Evolution of the radiotoxicity of an UOX spent fuel (Courtesy: CEA)
(Courtesy: CEA)

Definition of methods and processes

The EUROPART project will define partitioning methods for the elimination of the minor actinides from the nuclear waste flows deriving from the reprocessing of real high-burn-up uranium oxide (UOX) or multi-recycled mixed oxide (MOX) spent fuel. It will also define partitioning methods for the corecycling of all the actinides contained in the spent nuclear fuels that could arise from future nuclear reactor designs such as those described as the so-called hybrid or generation IV reactors that will employ advanced dedicated fuel cycles or ADS (Accelerator Driven System) concepts.

Two principle research techniques have been selected as candidates for development of minor actinide partitioning processes. First, hydrometallurgy will use the high active aqueous effluents that are produced by the reprocessing of spent fuels using the PUREX process. These liquids contain all the nuclear wastes, i.e. fission products and the minor actinides, and will be processed either using the technique of solvent extraction or by extraction by chromatographic methods. This method will also be considered for the processing of wastes from the future designs of nuclear reactors. The second technique is pyrometallurgy where nuclear wastes coming from the reprocessing of actual or future nuclear spent fuels are dissolved in molten salts (either halides or fluorides) at elevated temperature (several hundreds of degrees centigrades), and then the separation of the minor actinides, or all the actinides, is tackled using several pyrometallurgical methods. These methods include electro-deposition as metals; liquid extraction using a molten metallic solvent; or selective precipitation as oxides.

Detailed chemistry and system design

In the hydrometallurgy area, the majority of the research focuses on the study of partitioning methods based on the use of solvent extraction methods with some work dedicated to the development of co-conversion methods for fuel or ADS target preparation. The research in pyrometallurgy will cover a variety of areas. The development of specific partitioning methods will be studied, including the study of the fundamental chemistry of trans-curium elements in molten salts. In addition, the conditioning of nuclear wastes will be looked at as well as studies on total system design.

A strong project management team will be concerned not only with the technical issues arising from EUROPART, but also with information and communication, science and society, gender issues. Training and education of the young researchers will also constitute an important part of the project. In particular, processes for possible industrialization of partitioning strategies will be defined.

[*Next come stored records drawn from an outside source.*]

(** [filter.apply_filter(query, table)], dispatched on the class of the
    object. *)
Definition apply_filter (query : Select) (table : Table) : M AnyFilter Select :=
  fun w =>
    match self w with
    | OfUserScoped f =>
        on_class OfUserScoped (UserScopedFilter.apply_filter query table)
          f (lookups w)
    | OfWorkspaceScoped f =>
        on_class OfWorkspaceScoped
          (WorkspaceScopedFilter.apply_filter query table) f (lookups w)
    | OfShareable f =>
        on_class OfShareable (ShareableFilter.apply_filter query table)
          f (lookups w)
    | OfModelScoped f =>
        on_class OfModelScoped (ModelScopedFilter.apply_filter query table)
          f (lookups w)
    | OfModelVersionScoped f =>
        on_class OfModelVersionScoped
          (ModelVersionScopedFilter.apply_filter query table) f (lookups w)
    end.

(** The [BaseFilter] part of a filter object. *)
Definition base_of (f : AnyFilter) : BaseFilter :=
  match f with
  | OfUserScoped f => UserScopedFilter.base f
  | OfWorkspaceScoped f => WorkspaceScopedFilter.base f
  | OfShareable f => WorkspaceScopedFilter.base (ShareableFilter.super f)
  | OfModelScoped f => WorkspaceScopedFilter.base (ModelScopedFilter.super f)
  | OfModelVersionScoped f =>
      WorkspaceScopedFilter.base
        (ModelScopedFilter.super (ModelVersionScopedFilter.super f))
  end.

(** [self.scope_workspace], for the classes that have the field. *)
Definition scope_workspace_of (f : AnyFilter) : option UUID :=
  match f with
  | OfUserScoped _ => None
  | OfWorkspaceScoped f => WorkspaceScopedFilter.scope_workspace f
  | OfShareable f =>
      WorkspaceScopedFilter.scope_workspace (ShareableFilter.super f)
  | OfModelScoped f =>
      WorkspaceScopedFilter.scope_workspace (ModelScopedFilter.super f)
  | OfModelVersionScoped f =>
      WorkspaceScopedFilter.scope_workspace
        (ModelScopedFilter.super (ModelVersionScopedFilter.super f))
  end.

(** No scope constraint is set on the object: every scope attribute its
    class has is still [None]. *)
Definition unscoped (f : AnyFilter) : bool :=
  match f with
  | OfUserScoped f => negb (truthy (UserScopedFilter.scope_user f))
  | OfWorkspaceScoped f =>
      negb (truthy (WorkspaceScopedFilter.scope_workspace f))
  | OfShareable f =>
      negb (truthy (WorkspaceScopedFilter.scope_workspace
                      (ShareableFilter.super f)))
      && negb (truthy (ShareableFilter.scope_user f))
  | OfModelScoped f =>
      negb (truthy (WorkspaceScopedFilter.scope_workspace
                      (ModelScopedFilter.super f)))
      && negb (truthy (ModelScopedFilter._model_id f))
  | OfModelVersionScoped f =>
      let m := ModelVersionScopedFilter.super f in
      negb (truthy (WorkspaceScopedFilter.scope_workspace
                      (ModelScopedFilter.super m)))
      && negb (truthy (ModelScopedFilter._model_id m))
      && negb (truthy (ModelVersionScopedFilter._model_version_id f))
  end.

(** The query a method call returns on object [f], if it returns. *)
Definition query_of {S : Type} (m : M S Select) (f : S) : option Select :=
  match m {| self := f; lookups := [] |} with
  | (Returned q, _) => Some q
  | (Raised _, _) => None
  end.

End AnyFilter.

(** ** Dictionaries *)

(** A Python [dict] with string keys, in insertion order. *)
Definition Dict (V : Type) : Type := list (string * V).

(** [d.get(k)]: [None] where [d[k]] raises [KeyError]. *)
Fixpoint getitem {V : Type} (d : Dict V) (k : string) : option V :=
  match d with
  | [] => None
  | (k', v') :: d' => if k' =? k then Some v' else getitem d' k
  end.

(** [d[k] = v]: the value of an existing key is replaced in place, a new
    key is added at the end. *)
Fixpoint setitem {V : Type} (d : Dict V) (k : string) (v : V) : Dict V :=
  match d with
  | [] => [(k, v)]
  | (k', v') :: d' =>
      if k' =? k then (k', v) :: d' else (k', v') :: setitem d' k v
  end.

(** [k in d]. *)
Definition contains {V : Type} (d : Dict V) (k : string) : bool :=
  match getitem d k with
  | Some _ => true
  | None => false
  end.

(** A value of type [Any] in the analytics metadata and in keyword
    arguments. *)
Inductive Any : Type :=
| AnyUuid (u : UUID)
| AnyBool (b : bool)
| AnyStr (s : string).

(** Sequencing of calls that return or raise. *)
Definition and_then {E A B : Type} (o : Outcome E A) (k : A -> Outcome E B)
  : Outcome E B :=
  match o with
  | Returned a => k a
  | Raised e => Raised e
  end.

(** ** Request models *)

(** [zenml.models.v2.base.base.BaseRequest]: its own fields and its
    [get_analytics_metadata], which returns a new dictionary. *)
Class BaseRequestClass : Type := {
  BaseRequest : Type;
  BaseRequest_get_analytics_metadata : BaseRequest -> Dict Any
}.

Module UserScopedRequest.
Section Class.
Context {base_request : BaseRequestClass}.

Record t : Type := {
  base : BaseRequest;
  user : UUID
}.

Definition get_analytics_metadata (self : t) : Dict Any :=
  let metadata := BaseRequest_get_analytics_metadata (base self) in
  let metadata := setitem metadata "user_id" (AnyUuid (user self)) in
  metadata.

End Class.
End UserScopedRequest.

Module WorkspaceScopedRequest.
Section Class.
Context {base_request : BaseRequestClass}.

Record t : Type := {
  super : UserScopedRequest.t;
  workspace : UUID
}.

Definition get_analytics_metadata (self : t) : Dict Any :=
  let metadata := UserScopedRequest.get_analytics_metadata (super self) in
  let metadata := setitem metadata "workspace_id" (AnyUuid (workspace self)) in
  metadata.

End Class.
End WorkspaceScopedRequest.

Module ShareableRequest.
Section Class.
Context {base_request : BaseRequestClass}.

(** [is_shared] has the default [False]. *)
Record t : Type := {
  super : WorkspaceScopedRequest.t;
  is_shared : bool
}.

Definition get_analytics_metadata (self : t) : Dict Any :=
  let metadata := WorkspaceScopedRequest.get_analytics_metadata (super self) in
  let metadata := setitem metadata "is_shared" (AnyBool (is_shared self)) in
  metadata.

End Class.
End ShareableRequest.

(** ** Response models *)

(** [UserResponse], by the one attribute the scoped models read. *)
Module UserResponse.
Record t : Type := { id : UUID }.
End UserResponse.

(** [UserScopedResponseBody]: the user is [None] once it is deleted. *)
Module UserScopedResponseBody.
Record t : Type := { user : option UserResponse.t }.
End UserScopedResponseBody.

(** [ShareableResponseBody(WorkspaceScopedResponseBody)];
    [WorkspaceScopedResponseBody] adds no field to the user-scoped body. *)
Module ShareableResponseBody.
Record t : Type := {
  super : UserScopedResponseBody.t;
  is_shared : bool
}.
End ShareableResponseBody.

(** [zenml.models.v2.base.base.BaseResponse[Body, Metadata]]: the object,
    its [get_body], which returns the body or raises, and its
    [get_analytics_metadata], which returns a new dictionary. *)
Class BaseResponseClass (Body : Type) : Type := {
  BaseResponse : Type;
  ResponseError : Type;
  get_body : BaseResponse -> Outcome ResponseError Body;
  BaseResponse_get_analytics_metadata : BaseResponse -> Dict Any
}.

Module UserScopedResponse.
Section Class.
(** [UserBody] is bound by [UserScopedResponseBody]: [as_user_body] reads
    a body as one. *)
Context {UserBody : Type} (as_user_body : UserBody -> UserScopedResponseBody.t)
  {base_response : BaseResponseClass UserBody}.

(** The [user] property. *)
Definition user (self : BaseResponse)
  : Outcome ResponseError (option UserResponse.t) :=
  and_then (get_body self) (fun body =>
  Returned (UserScopedResponseBody.user (as_user_body body))).

(** [self.user] is read for the test and again for [.id]; [get_body] is a
    function of the object, so the two reads agree. *)
Definition get_analytics_metadata (self : BaseResponse)
  : Outcome ResponseError (Dict Any) :=
  let metadata := BaseResponse_get_analytics_metadata self in
  and_then (user self) (fun self_user =>
  match self_user with
  | Some u =>
      Returned (setitem metadata "user_id" (AnyUuid (UserResponse.id u)))
  | None => Returned metadata
  end).

End Class.
End UserScopedResponse.

(** [WorkspaceScopedResponse] adds the [workspace] property, read from the
    response metadata, and inherits [get_analytics_metadata]. *)

Module ShareableResponse.
Section Class.
Context {base_response : BaseResponseClass ShareableResponseBody.t}.

(** The [is_shared] property. *)
Definition is_shared (self : BaseResponse) : Outcome ResponseError bool :=
  and_then (get_body self) (fun body =>
  Returned (ShareableResponseBody.is_shared body)).

Definition get_analytics_metadata (self : BaseResponse)
  : Outcome ResponseError (Dict Any) :=
  and_then
    (UserScopedResponse.get_analytics_metadata ShareableResponseBody.super self)
    (fun metadata =>
  and_then (is_shared self) (fun self_is_shared =>
  Returned (setitem metadata "is_shared" (AnyBool self_is_shared)))).

End Class.
End ShareableResponse.

(** ** The ClearML orchestrator

    [ClearMLOrchestrator] of
    [src/zenml/integrations/clearml/orchestrators/clearml_orchestrator.py]
    runs the steps of a deployment one after the other in Docker
    containers. What it calls but does not define is the interface
    [Platform]; what it does to the outside (log records, containers, the
    final look-up of the run) is recorded as a list of events. *)

Module ClearMLOrchestrator.

Definition ENV_ZENML_DOCKER_ORCHESTRATOR_RUN_ID : string :=
  "ZENML_DOCKER_ORCHESTRATOR_RUN_ID".

(** The types of the collaborators. *)
Class PlatformTypes : Type := {
  Step : Type;
  Schedule : Type;
  Stack : Type;
  PlatformError : Type
}.

Section Orchestrator.
Context {uuid_lib : UUIDLib} {types : PlatformTypes}.

(** [PipelineDeploymentResponseModel], as far as the orchestrator reads
    it. [step_configurations] is iterated in insertion order. *)
Record Deployment : Type := {
  id : UUID;
  schedule : option Schedule;
  step_configurations : Dict Step
}.

(** The keyword arguments of [docker_client.containers.run]; [extra] holds
    those that come from [**settings.run_args]. *)
Record RunKwargs : Type := {
  image : string;
  entrypoint : list string;
  command : list string;
  user : option nat;
  volumes : Dict (Dict string);
  environment : Dict string;
  stream : bool;
  extra_hosts : Dict string;
  extra : Dict Any
}.

(** The names of the keyword arguments the call passes itself. *)
Definition explicit_keywords : list string :=
  ["image"; "entrypoint"; "command"; "user"; "volumes"; "environment";
   "stream"; "extra_hosts"].

Inductive Exception : Type :=
| RuntimeError (msg : string)
| TypeError
| Propagated (e : PlatformError).

(** What the orchestrator calls. A collaborator typed [Outcome] returns or
    raises; the others are taken to return. Each clock reading and the
    formatting of their difference are floating point and are taken as the
    text [run_duration_text]. *)
Class Platform : Type := {
  DockerClient_from_env : Outcome PlatformError unit;
  get_entrypoint_command : list string;
  check_local_paths : Stack -> Outcome PlatformError unit;
  local_stores_path : string;
  ENV_ZENML_LOCAL_STORES_PATH : string;
  uuid4 : UUID;
  step_config_name : Step -> string;
  requires_resources_in_orchestration_environment : Step -> bool;
  get_entrypoint_arguments : string -> UUID -> list string;
  run_args : Step -> Dict Any;
  get_image : Deployment -> string -> Outcome PlatformError string;
  sys_platform : string;
  os_getuid : nat;
  containers_run : RunKwargs -> Outcome PlatformError (list string);
  strip_decode : string -> string;
  get_run_id_for_orchestrator_run_id : string -> UUID;
  get_run_name : UUID -> Outcome PlatformError string;
  run_duration_text : string
}.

Potential to greatly shorten duration of radioactive waste hazard

The management of nuclear waste is a complex but unavoidable issue. Long-term storage in deep geological disposal sites is a technically achievable and proven safe option for secure storage but has yet to gain pan-European approval from the majority of citizens. Partitioning, in concert with transmutation techniques, may help to gain approval by providing a waste material less radioactive that requires storage for dramatically shorter time periods – periods that are understandable and give a definable and relatively close end point.